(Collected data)
(* ===== verification/DbInterleave.v ===== *)
(** * DbInterleave: threads interleave between their calls of [DSM]

    The system of [DbSerial] runs a call of the transaction manager as one step.  Here a
    step of a thread is one call of [DSM]: a read, a write, a lock or an unlock.  A call
    of the transaction manager is under way in a thread as the list of the answers that it
    has had ([DbReplay]), so that the other threads run in the middle of a search, a commit
    or an abort.  With locks that exclude each other the committed transactions still are
    serial ([two_phase_serialisable]). *)
From S2P Require Import Prelude GlobalMem DbStore DbFlat DbDsm DbArray DbIndex DbSchema DbTable DbTxn DbReplay DbSerial.
From stdpp Require Import base numbers option functions list list_numbers gmap.
Open Scope Z_scope.

(** ** The system *)
Record fine (S : Type) := mk_fine {
  fn_mem : S;
  fn_threads : nat → local;
  (** The operation under way and the answers that it has had. *)
  fn_tasks : nat → option (sys_op * list answer);
}.
Arguments mk_fine {S} _ _ _.
Arguments fn_mem {S} _.
Arguments fn_threads {S} _.
Arguments fn_tasks {S} _.

Inductive turn := begin_op (i : nat) (o : sys_op) | step_op (i : nat).
Inductive event := ev_skipped | ev_begun | ev_call | ev_end (r : txn_res).

(** A transaction does not search more records than the access list has room for. *)
Definition may_begin (o : sys_op) (c : local) : bool :=
  match o with s_op (t_search _ _ _) => len (lc_accesses c) <? kMaxAccessLimit | _ => true end.

Definition at_answers (c : local) (as_ : list answer) : thread replay :=
  on_answers (lc_records c) (lc_accesses c) as_.

Section run.
Context {S : Type} {J : Indeterminate} {G : GAlloc S} {L : RecordLocks S}.
Context (tables : list Table) (fuel : nat).

(** The operation [o] of thread [i] after the answers [as_]: it ends, or makes one call. *)
Definition resume (i : nat) (o : sys_op) (as_ : list answer) : DB (fine S) event := λ y,
  match run_sys tables fuel (Z.of_nat i) o (at_answers (fn_threads y i) as_) with
  | Done r w => Done (ev_end r)
      (mk_fine (fn_mem y) (<[i := mk_local (th_records w) (th_accesses w)]> (fn_threads y)) (<[i := None]> (fn_tasks y)))
  | Raise e w =>
      match next_call w with
      | None => Raise e y
      | Some c =>
          match exec_call c (fn_mem y) with
          | Done x s => Done ev_call (mk_fine s (fn_threads y) (<[i := Some (o, as_ ++ [x])]> (fn_tasks y)))
          | Raise e s => Raise e (mk_fine s (fn_threads y) (fn_tasks y))
          end
      end
  end.

(** A thread that is busy begins nothing, a thread that is idle has nothing to do. *)
Definition run_turn (t : turn) : DB (fine S) event := λ y,
  match t with
  | begin_op i o =>
      match fn_tasks y i with
      | None => if may_begin o (fn_threads y i)
                then Done ev_begun (mk_fine (fn_mem y) (fn_threads y) (<[i := Some (o, [])]> (fn_tasks y)))
                else Done ev_skipped y
      | Some _ => Done ev_skipped y
      end
  | step_op i =>
      match fn_tasks y i with
      | None => Done ev_skipped y
      | Some (o, as_) => resume i o as_ y
      end
  end.

Fixpoint run_turns (ts : list turn) : DB (fine S) (list event) :=
  match ts with
  | [] => mret []
  | t :: ts => e ← run_turn t; es ← run_turns ts; mret (e :: es)
  end.
End run.

(** ** What was committed

    A transaction counts from the moment at which its commit begins. *)
Record view := mk_view { vw_tasks : nat → option sys_op; vw_logs : nat → txn_log }.

Definition observe (t : turn) (e : event) (v : view) : list txn_log * view :=
  match t, e with
  | begin_op i s_commit, ev_begun =>
      ([vw_logs v i], mk_view (<[i := Some s_commit]> (vw_tasks v)) (<[i := []]> (vw_logs v)))
  | begin_op i s_abort, ev_begun =>
      ([], mk_view (<[i := Some s_abort]> (vw_tasks v)) (<[i := []]> (vw_logs v)))
  | begin_op i o, ev_begun => ([], mk_view (<[i := Some o]> (vw_tasks v)) (vw_logs v))
  | step_op i, ev_end r =>
      ([], mk_view (<[i := None]> (vw_tasks v))
        match vw_tasks v i with
        | Some (s_op o) => <[i := match r with r_refused => [] | _ => vw_logs v i ++ [(o, r)] end]> (vw_logs v)
        | _ => vw_logs v
        end)
  | _, _ => ([], v)
  end.

Fixpoint committed (ts : list turn) (es : list event) (v : view) : list txn_log :=
  match ts, es with
  | t :: ts, e :: es => let '(c, v) := observe t e v in c ++ committed ts es v
  | _, _ => []
  end.

Definition nothing_seen : view := mk_view (λ _, None) (λ _, []).

(** A commit under way in thread [i] is to write the record at [a]. *)
Definition commit_pending {S} (y : fine S) (i : nat) (a : GlobalAddress) : Prop :=
  ∃ as_ ac, fn_tasks y i = Some (s_commit, as_) ∧ ac ∈ lc_accesses (fn_threads y i) ∧ access_addr_ ac = a ∧
    (access_type_ ac = READ_WRITE ∨ access_type_ ac = DELETE_ONLY).

Definition turn_ok (tables : list Table) (t : turn) : Prop :=
  match t with begin_op _ (s_op o) => op_ok tables o | _ => True end.

(** ** Locks that exclude each other

    A lock that is held is granted a second time, to whatever thread, only to read. *)
Class ExclusiveLocks (S : Type) {G : GAlloc S} {GH : GHeap S} {L : RecordLocks S} {LS : LockSpec S} := {
  lk_holds : lk_state → Z → bool → GlobalAddress → Prop;
  xl_grant ex t a l l' : lk_try ex t a l = Some l' →
    lk_holds l' t ex a ∧ ∀ t' ex' b, lk_holds l t' ex' b → lk_holds l' t' ex' b;
  xl_exclude ex t a l l' t' ex' : lk_try ex t a l = Some l' → lk_holds l t' ex' a → ex = false ∧ ex' = false;
  xl_release t a l t' ex b : lk_holds l t' ex b → t' ≠ t ∨ b ≠ a → lk_holds (lk_release t a l) t' ex b;
}.

(** ** Claims: the locks that a thread counts on *)
Inductive phase :=
| ph_idle | ph_search | ph_locked (ty : Z) (a : GlobalAddress) | ph_ready (hs : list held)
| ph_release | ph_commit (w : bool) (todo : list held).

Definition exclusive_claims (todo : list held) : list (Z * GlobalAddress) :=
  List.filter (λ e : Z * GlobalAddress, lock_of e.1) (locks_of todo).
Definition claims (g : list held * phase) : list (Z * GlobalAddress) :=
  match g.2 with
  | ph_idle | ph_search => locks_of g.1
  | ph_locked ty a => locks_of g.1 ++ [(ty, a)]
  | ph_ready hs => locks_of hs
  | ph_release => []
  | ph_commit _ todo => exclusive_claims todo
  end.

(** Two claims of one record only read it. *)
Definition compatible (e e' : Z * GlobalAddress) : Prop := e.2 = e'.2 → lock_of e.1 = false ∧ lock_of e'.1 = false.
Abbreviation apart := (ForallOrdPairs compatible).
Definition InitStockSchema : option RecordSchema :=
  init_schema STOCK_TABLE_ID
    ([("s_i_id", INT, 0); ("s_w_id", INT, 0); ("s_quantity", INT, 0)] ++ s_dists ++
     [("s_ytd", INT, 0); ("s_order_cnt", INT, 0); ("s_remote_cnt", INT, 0); ("s_data", VARCHAR, 64); ("meta", META, 0)])
    [0; 1] 2 [0] 1.

Close Scope list_scope.
Close Scope string_scope.

(** [schemas[id]] *)
Definition set_schema (id : Z) (schema : option RecordSchema) (schemas : list (option RecordSchema)) :
    option (list (option RecordSchema)) :=
  sc ← schema; arr_set schemas id (Some sc).

Definition RegisterSchemas : option (list (option RecordSchema)) :=
  let schemas := replicate (Z.to_nat kTableCount) None in
  schemas ← set_schema ITEM_TABLE_ID InitItemSchema schemas;
  schemas ← set_schema WAREHOUSE_TABLE_ID InitWarehouseSchema schemas;
  schemas ← set_schema DISTRICT_TABLE_ID InitDistrictSchema schemas;
  schemas ← set_schema CUSTOMER_TABLE_ID InitCustomerSchema schemas;
  schemas ← set_schema ORDER_TABLE_ID InitOrderSchema schemas;
  schemas ← set_schema DISTRICT_NEW_ORDER_TABLE_ID InitDistrictNewOrderSchema schemas;
  schemas ← set_schema NEW_ORDER_TABLE_ID InitNewOrderSchema schemas;
  schemas ← set_schema ORDER_LINE_TABLE_ID InitOrderLineSchema schemas;
  schemas ← set_schema HISTORY_TABLE_ID InitHistorySchema schemas;
  set_schema STOCK_TABLE_ID InitStockSchema schemas.

Section storage.
Context {S : Type} {G : GAlloc S}.

(** [TpccInitiator::RegisterTables]; a null schema would be used. *)
Definition tpcc_RegisterTables (storage_addr : GlobalAddress) (schemas : list (option RecordSchema)) : DB S unit :=
  schemas ← in_array (mapM (λ x, x) schemas);
  storage_manager ← RegisterTables schemas;
  storage_Serialize storage_addr storage_manager.

(** [BenchmarkInitiator::InitStorage] *)
Definition InitStorage (is_master : bool) : DB S GlobalAddress :=
  if is_master then
    schemas ← match RegisterSchemas with Some l => mret l | None => raise assertion_failed end;
    storage_addr ← AlignedMalloc storage_serialize_size;
    tpcc_RegisterTables storage_addr schemas;;
    mret storage_addr
  else mret ga_Null.
End storage.
End schemas.

(** ** The schemas are well-formed *)
Definition spec_size (c : column_spec) : Z := default c.2 (type_size c.1.2).
Definition spec_ok (c : column_spec) : bool :=
  (len (chars c.1.1) <? 16) && (0 <? spec_size c) && (spec_size c <? 2 ^ 32).
Definition ids_ok (ids : list Z) (num : Z) : bool :=
  (0 <=? num) && (num <=? len ids) && (num <? 5) && forallb (λ i, (0 <=? i) && (i <? 2 ^ 64)) ids.

Lemma chars_fits s : Forall (fits 8) (chars s).
Proof.
  unfold chars. apply Forall_fmap, Forall_forall. intros c _. unfold compose, fits.
  pose proof (nat_ascii_bounded c). lia.
Qed.

Section wf.
Context {J : Indeterminate}.

Lemma column_ok c : spec_ok c = true → ∃ ci, column c = Some ci ∧ valid ci ∧ column_size_ ci = spec_size c.
Proof.
  unfold spec_ok. intros [[Hl Hp]%andb_true_iff Hs]%andb_true_iff. unfold column, column_Init. rewrite Hl.
  assert (∀ n, 0 < n < 2 ^ 32 → valid (mk_ColumnInfo (chars c.1.1 ++ 0 :: replicate (15 - length (chars c.1.1)) junk) c.1.2 n 0)) as Hv.
  { intros n Hn. split; [split|split; [|split]]; cbn [column_name_ column_type_ column_size_ ci_column_offset_ fst snd].
    - rewrite length_app. cbn [length]. rewrite length_replicate. lia.
    - apply Forall_app. split; [apply chars_fits|]. constructor; [by split|].
      apply Forall_replicate, junk_fits.
    - destruct c.1.2; by split.
    - unfold valid; cbn. change (8 * Z.of_nat 8) with 64. unfold fits. lia.
    - cbn. unfold fits. lia. }
  unfold spec_size in *. destruct (type_size c.1.2) as [n|]; cbn [default from_option id] in *; unfold id in *.
  - eexists. split; [done|]. split; [apply Hv; lia|done].
  - rewrite Hp. eexists. split; [done|]. split; [apply Hv; lia|done].
Qed.

Lemma columns_ok cs : forallb spec_ok cs = true → ∃ cols, mapM column cs = Some cols ∧ Forall valid cols ∧
  column_size_ <$> cols = spec_size <$> cs.
Proof.
  induction cs as [|c cs IH]; cbn [forallb]; [by exists []|].
  intros [Hc Hcs]%andb_true_iff. destruct (column_ok c Hc) as (ci & E & Hv & Es). destruct (IH Hcs) as (cols & E' & Hv' & Es').
  exists (ci :: cols). cbn. rewrite E. cbn. rewrite E'. split_and!; [done|by constructor|]. by rewrite Es, Es'.
Qed.

Lemma new_schema_wf table_id cols sc :
  fits 64 table_id → Forall valid cols → Forall sized cols → cols ≠ [] → sizes_sum cols < 2 ^ 63 →
  InsertColumns cols (new_RecordSchema table_id) = Some sc →
  ∃ placed, schema_wf sc placed ∧ schema_ok sc placed ∧ column_size_ <$> placed = column_size_ <$> cols ∧
    column_offset_ sc = sizes_sum cols ∧ table_id_ sc = table_id.
Proof.
  intros Hid Hv Hs Hne Hl E. destruct (InsertColumns_ok table_id cols sc Hs Hne ltac:(lia) E) as (placed & Sc & Elen & Eo & Hp).
  unfold InsertColumns in E. destruct (Z.leb_spec (len cols) kMaxColumnNum) as [Hmax|]; [|done].
  destruct (place_columns_spec cols 0 Hs) as (placed' & E' & El & Hi); [lia|lia|].
  change (column_offset_ (new_RecordSchema table_id)) with 0 in E. rewrite E' in E. injection E as <-.
  pose proof (sk_columns _ _ Sc) as Ec. cbn in Ec. injection Ec as <-. clear Hp.
  pose proof junk_fits as Hj. assert (fits 64 junk) as Hj' by (unfold fits in *; lia).
  pose proof (sizes_sum_pos cols Hs) as H0. exists placed'. split_and!; [|done| |done|done].
  - split.
    + done.
    + split; [by rewrite El|]. destruct cols; [done|]. rewrite El. cbn [length] in *. lia.
    + apply Forall_lookup_2. intros i c Hc. destruct (Hi i c Hc) as (c0 & Hc0 & ->).
      pose proof (Forall_lookup_1 _ _ _ _ Hv Hc0) as (V1 & V2 & V3 & V4).
      split; [exact V1|]. split; [exact V2|]. split; [exact V3|]. cbn.
      assert (0 ≤ sizes_sum (take i cols) ≤ sizes_sum cols) as Ht; [|unfold fits; lia].
      rewrite <-(take_drop i cols) at 3. rewrite sizes_sum_app.
      pose proof (sizes_sum_pos _ (Forall_take _ i _ Hs)). pose proof (sizes_sum_pos _ (Forall_drop _ i _ Hs)). lia.
    + done.
    + split; [done|]. by repeat constructor.
    + done.
    + done.
    + cbn [header_words set_field columns_ table_id_ column_count_ column_offset_ primary_column_ids_ primary_column_num_
        secondary_column_ids_ secondary_column_num_ secondary_index_num_ partition_column_ids_ partition_column_num_
        new_RecordSchema app].
      assert (Forall (fits 64) (replicate 5 junk) ∧ Forall (fits 64) (replicate 3 junk)) as [R5 R3]
        by (split; apply Forall_replicate; done).
      change kMaxColumnNum with 32 in Hmax.
      repeat (apply Forall_cons_2; [first [exact R5|exact R3|apply Forall_cons_2; [|apply Forall_nil_2]]|]); try apply Forall_nil_2; cbn;
        unfold fits in *; lia.
  - apply list_eq. intros i. rewrite !list_lookup_fmap. destruct (placed' !! i) as [c|] eqn:Hc.
    + destruct (Hi i c Hc) as (c0 & Hc0 & ->). by rewrite Hc0.
    + apply lookup_ge_None in Hc. rewrite El in Hc. by rewrite (lookup_ge_None_2 cols i Hc).
Qed.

- **Problem to solve**
Lines to set down from above: the line with "sc ← schema; arr_set schemas id (Some sc).", the line with "(** [BenchmarkInitiator::InitStorage] *)", and every line between, each exactly as written.

- **Response to the task**
  sc ← schema; arr_set schemas id (Some sc).

Definition RegisterSchemas : option (list (option RecordSchema)) :=
  let schemas := replicate (Z.to_nat kTableCount) None in
  schemas ← set_schema ITEM_TABLE_ID InitItemSchema schemas;
  schemas ← set_schema WAREHOUSE_TABLE_ID InitWarehouseSchema schemas;
  schemas ← set_schema DISTRICT_TABLE_ID InitDistrictSchema schemas;
  schemas ← set_schema CUSTOMER_TABLE_ID InitCustomerSchema schemas;
  schemas ← set_schema ORDER_TABLE_ID InitOrderSchema schemas;
  schemas ← set_schema DISTRICT_NEW_ORDER_TABLE_ID InitDistrictNewOrderSchema schemas;
  schemas ← set_schema NEW_ORDER_TABLE_ID InitNewOrderSchema schemas;
  schemas ← set_schema ORDER_LINE_TABLE_ID InitOrderLineSchema schemas;
  schemas ← set_schema HISTORY_TABLE_ID InitHistorySchema schemas;
  set_schema STOCK_TABLE_ID InitStockSchema schemas.

Section storage.
Context {S : Type} {G : GAlloc S}.

(** [TpccInitiator::RegisterTables]; a null schema would be used. *)
Definition tpcc_RegisterTables (storage_addr : GlobalAddress) (schemas : list (option RecordSchema)) : DB S unit :=
  schemas ← in_array (mapM (λ x, x) schemas);
  storage_manager ← RegisterTables schemas;
  storage_Serialize storage_addr storage_manager.

(** [BenchmarkInitiator::InitStorage] *)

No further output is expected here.